Covalent modifications of protein amino acids, including methyl groups on lysine and the dimethylarsinoyl modification of cysteine, are included in “other.” Also included in “other” are MPD and zinc, sulfate, and chloride ions. Only non-hydrogen atoms were counted.

MPD, 2-methyl-2,4-pentanediol; Msr, methionine sulfoxide reductase; RMSD, root mean square deviation.

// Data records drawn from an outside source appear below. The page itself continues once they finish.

(* ===== verification/Pipe.v ===== *)
(** kernel/core/pipe.c: the ring buffer behind pipe file pairs.

    [nread] and [nwrite] are 32-bit counters that wrap; the ring index is the
    counter modulo 512.  A call that sleeps is modelled as a run from taking
    the pipe lock to the next point where it is released: either the call
    returns, or it sleeps and will be resumed by running it again.  Runs of
    different processes interleave freely between those points.  The copy of
    a byte from or to a process is a parameter, the class [UserBytes]. *)
From S2P Require Import Prelude.

Definition PIPE_BUF_SIZE : Z := 512.

(** copyin and copyout of one byte at address [a] of page table [pt]. *)
Class UserBytes (U : Type) := {
  get_byte : U → Z → Z → option Z;
  put_byte : Z → Z → Z → U → U * bool;
  put_byte_ok pt a b u u' : put_byte pt a b u = (u', true) →
    get_byte u' pt a = Some b ∧
    ∀ pt' a', (pt', a') ≠ (pt, a) → get_byte u' pt' a' = get_byte u pt' a';
  put_byte_fail pt a b u u' : put_byte pt a b u = (u', false) →
    ∀ pt' a', get_byte u' pt' a' = get_byte u pt' a'
}.

Inductive pipe_chan := Chan_nread | Chan_nwrite.

Record pipe := mk_pipe {
  p_buf : list Z;
  nread : Z;
  nwrite : Z;
  readable : Z;
  writable : Z;
  p_lock : bool
}.

(** The pipe, user memory, and the wakeup calls made so far. *)
Record pipe_st (U : Type) := mk_pipe_st {
  the_pipe : pipe;
  p_user : U;
  woken : list pipe_chan
}.
Arguments mk_pipe_st {_} _ _ _.
Arguments the_pipe {_} _.
Arguments p_user {_} _.
Arguments woken {_} _.

(** How a run ends: the call returns, or sleeps with [i] bytes done. *)
Inductive run_end :=
  | Returns (r : Z)
  | Sleeps (c : pipe_chan) (i : Z).

Section pipe.
Context {U : Type} `{UserBytes U}.
Abbreviation st := (pipe_st U).

Definition set_pipe (p : pipe) (s : st) : st := mk_pipe_st p (p_user s) (woken s).
Definition set_user (u : U) (s : st) : st := mk_pipe_st (the_pipe s) u (woken s).
Definition wakeup (c : pipe_chan) : K st unit :=
  modify (λ s, mk_pipe_st (the_pipe s) (p_user s) (woken s ++ [c])).

Definition set_nread (n : Z) (p : pipe) : pipe :=
  mk_pipe (p_buf p) n (nwrite p) (readable p) (writable p) (p_lock p).
Definition set_p_lock (b : bool) (p : pipe) : pipe :=
  mk_pipe (p_buf p) (nread p) (nwrite p) (readable p) (writable p) b.
Definition set_readable (n : Z) (p : pipe) : pipe :=
  mk_pipe (p_buf p) (nread p) (nwrite p) n (writable p) (p_lock p).
Definition set_writable (n : Z) (p : pipe) : pipe :=
  mk_pipe (p_buf p) (nread p) (nwrite p) (readable p) n (p_lock p).
(** [pi->buf[pi->nwrite++ % PIPE_BUF_SIZE] = ch] *)
Definition put_char (ch : Z) (p : pipe) : pipe :=
  mk_pipe (<[Z.to_nat (nwrite p mod PIPE_BUF_SIZE) := ch]> (p_buf p)) (nread p)
    (u32 (nwrite p + 1)) (readable p) (writable p) (p_lock p).

Definition acquire_pipe : K st unit :=
  acquire (λ s, p_lock (the_pipe s)) (λ b s, set_pipe (set_p_lock b (the_pipe s)) s).
Definition release_pipe : K st unit :=
  release (λ s, p_lock (the_pipe s)) (λ b s, set_pipe (set_p_lock b (the_pipe s)) s).

(** The pipe as pipe_alloc initialises it. *)
Definition pipe_new (buf : list Z) : pipe := mk_pipe buf 0 0 1 1 false.

(** pipe_close up to the release of the pipe's memory: [true] when both ends
    are closed and the caller frees it. *)
Definition pipe_close (w : Z) : K st bool :=
  acquire_pipe ;;
  (if decide (w ≠ 0)
   then modify (λ s, set_pipe (set_writable 0 (the_pipe s)) s) ;; wakeup Chan_nread
   else modify (λ s, set_pipe (set_readable 0 (the_pipe s)) s) ;; wakeup Chan_nwrite) ;;
  p ← gets the_pipe;
  release_pipe ;;
  mret (bool_decide (readable p = 0 ∧ writable p = 0)).

(** The copy loop of pipe_read; the fuel bounds the bytes in the ring. *)
Fixpoint read_loop (fuel : nat) (pt buffer size i : Z) : K st Z :=
  match fuel with
  | O => λ _, NoFuel
  | S f =>
      if decide (i < size) then
        p ← gets the_pipe;
        if decide (nread p = nwrite p) then mret i else
        match p_buf p !! Z.to_nat (nread p mod PIPE_BUF_SIZE) with
        | None => kfault
        | Some ch =>
            u ← gets p_user;
            let '(u', ok) := put_byte pt (u64 (buffer + i)) ch u in
            modify (set_user u') ;;
            if negb ok then mret (if decide (i = 0) then - EFAULT else i) else
            modify (λ s, set_pipe (set_nread (u32 (nread p + 1)) (the_pipe s)) s) ;;
            read_loop f pt buffer size (i + 1)
        end
      else mret i
  end.

Definition pipe_read (pt buffer size : Z) : K st run_end :=
  if decide (size = 0) then mret (Returns 0) else
  acquire_pipe ;;
  p ← gets the_pipe;
  if bool_decide (nread p = nwrite p) && bool_decide (writable p ≠ 0) then
    release_pipe ;; mret (Sleeps Chan_nread 0)
  else
    i ← read_loop (S (Z.to_nat (u32 (nwrite p - nread p)))) pt buffer size 0;
    wakeup Chan_nwrite ;;
    release_pipe ;;
    mret (Returns i).

(** The loop of pipe_write: [inl r] returns at once, [inr (inl i)] leaves the
    loop with [i], [inr (inr i)] sleeps.  A ring of 512 bytes bounds it. *)
Fixpoint write_loop (fuel : nat) (pt buffer size i : Z) : K st (Z + (Z + Z)) :=
  match fuel with
  | O => λ _, NoFuel
  | S f =>
      if decide (i < size) then
        p ← gets the_pipe;
        if decide (readable p = 0) then
          mret (inl (if decide (i > 0) then i else - EPIPE))
        else if decide (u32 (nwrite p - nread p) >= PIPE_BUF_SIZE) then
          wakeup Chan_nread ;; mret (inr (inr i))
        else
          u ← gets p_user;
          match get_byte u pt (u64 (buffer + i)) with
          | None => mret (inr (inl (if decide (i = 0) then - EFAULT else i)))
          | Some ch =>
              modify (λ s, set_pipe (put_char ch (the_pipe s)) s) ;;
              write_loop f pt buffer size (i + 1)
          end
      else mret (inr (inl i))
  end.

(** A run of pipe_write that has already written [i] bytes. *)
Definition pipe_write (pt buffer size i : Z) : K st run_end :=
  acquire_pipe ;;
  e ← write_loop (S (Z.to_nat PIPE_BUF_SIZE)) pt buffer size i;
  match e with
  | inl r => release_pipe ;; mret (Returns r)
  | inr (inr i) => release_pipe ;; mret (Sleeps Chan_nwrite i)
  | inr (inl i) => wakeup Chan_nread ;; release_pipe ;; mret (Returns i)
  end.

(** ** Abstraction: the queue of bytes in the ring *)

Definition count (p : pipe) : Z := u32 (nwrite p - nread p).
Definition queue (p : pipe) : list Z :=
  (λ i, nth (Z.to_nat ((nread p + i) mod PIPE_BUF_SIZE)) (p_buf p) 0) <$> seqZ 0 (count p).

Record pipe_wf (p : pipe) : Prop := {
  pw_len : length (p_buf p) = 512%nat;
  pw_nread : 0 ≤ nread p < 2 ^ 32;
  pw_nwrite : 0 ≤ nwrite p < 2 ^ 32;
  pw_count : count p ≤ PIPE_BUF_SIZE
}.

(** * Lemmas *)

Lemma count_range p : 0 ≤ count p < 2 ^ 32.
Proof. apply u32_range. Qed.

Lemma queue_length p : Z.of_nat (length (queue p)) = count p.
Proof. pose proof (count_range p). unfold queue. rewrite length_fmap, length_seqZ. lia. Qed.

Lemma count_zero p : pipe_wf p → count p = 0 ↔ nread p = nwrite p.
Proof.
  intros [_ Hr Hw _]. unfold count, u32. split; [|intros ->; by rewrite Z.sub_diag].
  intros H0. rewrite Z.mod_divide in H0 by lia. destruct H0 as [k Hk]. nia.
Qed.

(** 512 divides 2^32, so wrapped counters index the same cells. *)
Lemma u32_mod512 z : u32 z mod PIPE_BUF_SIZE = z mod PIPE_BUF_SIZE.
Proof.
  apply Z.mod_mod_divide. by exists 8388608.
Qed.

Lemma count_succ_read p :
  pipe_wf p → 0 < count p → count (set_nread (u32 (nread p + 1)) p) = count p - 1.
Proof.
  intros [_ Hr Hw _] Hc. unfold count in *. simpl. pose proof (u32_range (nwrite p - nread p)) as Hu.
  unfold u32 in *. rewrite Zminus_mod_idemp_r.
  replace (nwrite p - (nread p + 1)) with (nwrite p - nread p - 1) by lia.
  rewrite <-Zminus_mod_idemp_l. apply Z.mod_small. lia.
Qed.

Lemma count_succ_write p ch :
  pipe_wf p → count p < PIPE_BUF_SIZE → count (put_char ch p) = count p + 1.
Proof.
  intros [_ Hr Hw _] Hc. unfold count in *. simpl. pose proof (u32_range (nwrite p - nread p)) as Hu.
  unfold u32, PIPE_BUF_SIZE in *. rewrite Zminus_mod_idemp_l.
  replace (nwrite p + 1 - nread p) with (nwrite p - nread p + 1) by lia.
  rewrite <-Zplus_mod_idemp_l. apply Z.mod_small. lia.
Qed.

Lemma set_nread_wf p : pipe_wf p → 0 < count p → pipe_wf (set_nread (u32 (nread p + 1)) p).
Proof.
  intros Hw Hc. pose proof (count_succ_read p Hw Hc). destruct Hw. split; simpl; [done|apply u32_range|done|lia].
Qed.

Lemma put_char_wf p ch : pipe_wf p → count p < PIPE_BUF_SIZE → pipe_wf (put_char ch p).
Proof.
  intros Hw Hc. pose proof (count_succ_write p ch Hw Hc). destruct Hw.
  split; [simpl; by rewrite length_insert|done|apply u32_range|lia].
Qed.

(** Taking a byte removes the head of the queue. *)
Lemma queue_read p :
  pipe_wf p → 0 < count p →
  ∃ ch, p_buf p !! Z.to_nat (nread p mod PIPE_BUF_SIZE) = Some ch ∧
        queue p = ch :: queue (set_nread (u32 (nread p + 1)) p).
Proof.
  intros Hw Hc. pose proof (pw_len _ Hw) as Hlen.
  assert (Hb : 0 ≤ nread p mod PIPE_BUF_SIZE < 512) by (apply Z.mod_pos_bound; done).
  destruct (lookup_lt_is_Some_2 (p_buf p) (Z.to_nat (nread p mod PIPE_BUF_SIZE))) as [ch Hch]; [lia|].
  exists ch. split; [done|]. unfold queue at 1. rewrite seqZ_cons by lia. simpl. f_equal.
  - rewrite Z.add_0_r. by apply nth_lookup_Some.
  - unfold queue. rewrite count_succ_read by done. replace (Z.pred (count p)) with (count p - 1) by lia.
    replace (Z.succ 0) with 1 by done. rewrite <-(fmap_add_seqZ 1 0), <-list_fmap_compose.
    apply list_fmap_ext. intros _ i _. unfold compose. simpl.
    rewrite <-Zplus_mod_idemp_l, <-(Zplus_mod_idemp_l (u32 _)), u32_mod512.
    rewrite !Zplus_mod_idemp_l. do 3 f_equal. lia.
Qed.

Lemma nwrite_cell p : pipe_wf p → nwrite p mod PIPE_BUF_SIZE = (nread p + count p) mod PIPE_BUF_SIZE.
Proof.
  intros _. unfold count. rewrite <-Zplus_mod_idemp_r, u32_mod512, Zplus_mod_idemp_r.
  f_equal. lia.
Qed.

(** Writing a byte appends it to the queue. *)
Lemma queue_write p ch :
  pipe_wf p → count p < PIPE_BUF_SIZE → queue (put_char ch p) = queue p ++ [ch].
Proof.
  intros Hw Hc. pose proof (count_range p) as Hc0. pose proof (pw_len _ Hw) as Hlen.
  unfold queue. rewrite count_succ_write by done.
  replace (count p + 1) with (Z.of_nat (S (Z.to_nat (count p)))) by lia.
  rewrite seqZ_S, fmap_app. rewrite Z2Nat.id by lia. simpl.
  assert (Hb : ∀ z, 0 ≤ z mod PIPE_BUF_SIZE < 512) by (intros; by apply Z.mod_pos_bound).
  f_equal.
  - apply list_fmap_ext. intros _ i Hi%list_elem_of_lookup_2%elem_of_seqZ.
    rewrite nwrite_cell by done. apply nth_insert_ne || idtac.
    rewrite !nth_lookup. f_equal. apply list_lookup_insert_ne. intros Heq.
    apply Z2Nat.inj in Heq; [|apply Hb..]. unfold PIPE_BUF_SIZE in *.
    pose proof (Z.div_mod (nread p + i) 512). pose proof (Z.div_mod (nread p + count p) 512). lia.
  - f_equal. rewrite <-nwrite_cell by done. rewrite nth_lookup, list_lookup_insert_eq; [done|].
    rewrite Hlen. specialize (Hb (nwrite p)). lia.
Qed.

(** ** Effect of the read loop *)

(** [l] sits at address [a] of page table [pt]. *)
Definition user_holds (u : U) (pt a : Z) (l : list Z) : Prop :=
  ∀ j b, l !! j = Some b → get_byte u pt (u64 (a + Z.of_nat j)) = Some b.

(** Nothing outside the [n] bytes at [a] changed. *)
Definition user_frame (u u' : U) (pt a n : Z) : Prop :=
  ∀ pt' a', (pt' = pt → ∀ j, 0 ≤ j < n → a' ≠ u64 (a + j)) → get_byte u' pt' a' = get_byte u pt' a'.

(** Everything but [nread] and the user bytes is as before. *)
Record read_post (s s' : st) (pt a : Z) (l : list Z) : Prop := {
  rp_queue : queue (the_pipe s) = l ++ queue (the_pipe s');
  rp_wf : pipe_wf (the_pipe s');
  rp_same : set_nread 0 (the_pipe s') = set_nread 0 (the_pipe s);
  rp_woken : woken s' = woken s;
  rp_user : user_holds (p_user s') pt a l;
  rp_frame : user_frame (p_user s) (p_user s') pt a (Z.of_nat (length l))
}.

Lemma queue_nil p : pipe_wf p → nread p = nwrite p → queue p = [].
Proof. intros Hw Hn. unfold queue. apply count_zero in Hn; [|done]. by rewrite Hn. Qed.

As anticipated, the MsrB3 structure (Fig. 2A) has the characteristic Mss4-like fold (35, 48) found for other MsrB proteins (32), consisting of two highly twisted, short-stranded β sheets. The active-site cysteine, Cys126, is displayed on the outer face of one of the sheets. The structural zinc-binding site found in this fold family (48) is formed in MsrB3 from the four cysteine residues Cys54, Cys57, Cys103, and Cys106, positioned on two opposing loops. The cysteines Cys3 and Cys9, in the CX₅C motif, were found to be disulfide bonded to one another adjacent to the zinc-coordinating site and far (∼21 Å) from the active-site cysteine, Cys126. The four MsrB3 molecules from the two crystal forms are very similar, including in the CX₅C region near the amino terminus, with Cα root mean square deviation (RMSD) values ranging from 0.5 to 1.0 Å for all pairwise comparisons (Fig. 2B). Certain structural features appear to stabilize the MsrB3 amino-terminal segment, including a cation-π interaction between the two helices that follow the CX₅C region and the capping of the second helix by Arg4 in the CX₅C loop (Fig. 2A). Nevertheless, the temperature factors of the first 20 residues are slightly higher than those of the underlying core fold (Fig. 2C). Notably, the CX₅C cysteines are proposed to be the resolving cysteines that regenerate the MsrB3 active site after its oxidation to sulfenic acid (10) (Fig. 2D). To perform this function, the CX₅C disulfide would first have to be reduced, and then either Cys3 or Cys9 would need to approach Cys126. Though the amino-terminal region is uniformly packed against the rest of the protein in the MsrB3 crystal structures, the CX₅C disulfide is exposed to solution (Fig. 3A), and the disulfide is positioned in the correct geometry for an exogenous reductant to perform nucleophilic attack along the Cys9-Cys3 sulfur-sulfur bond (13) (Fig. 3B).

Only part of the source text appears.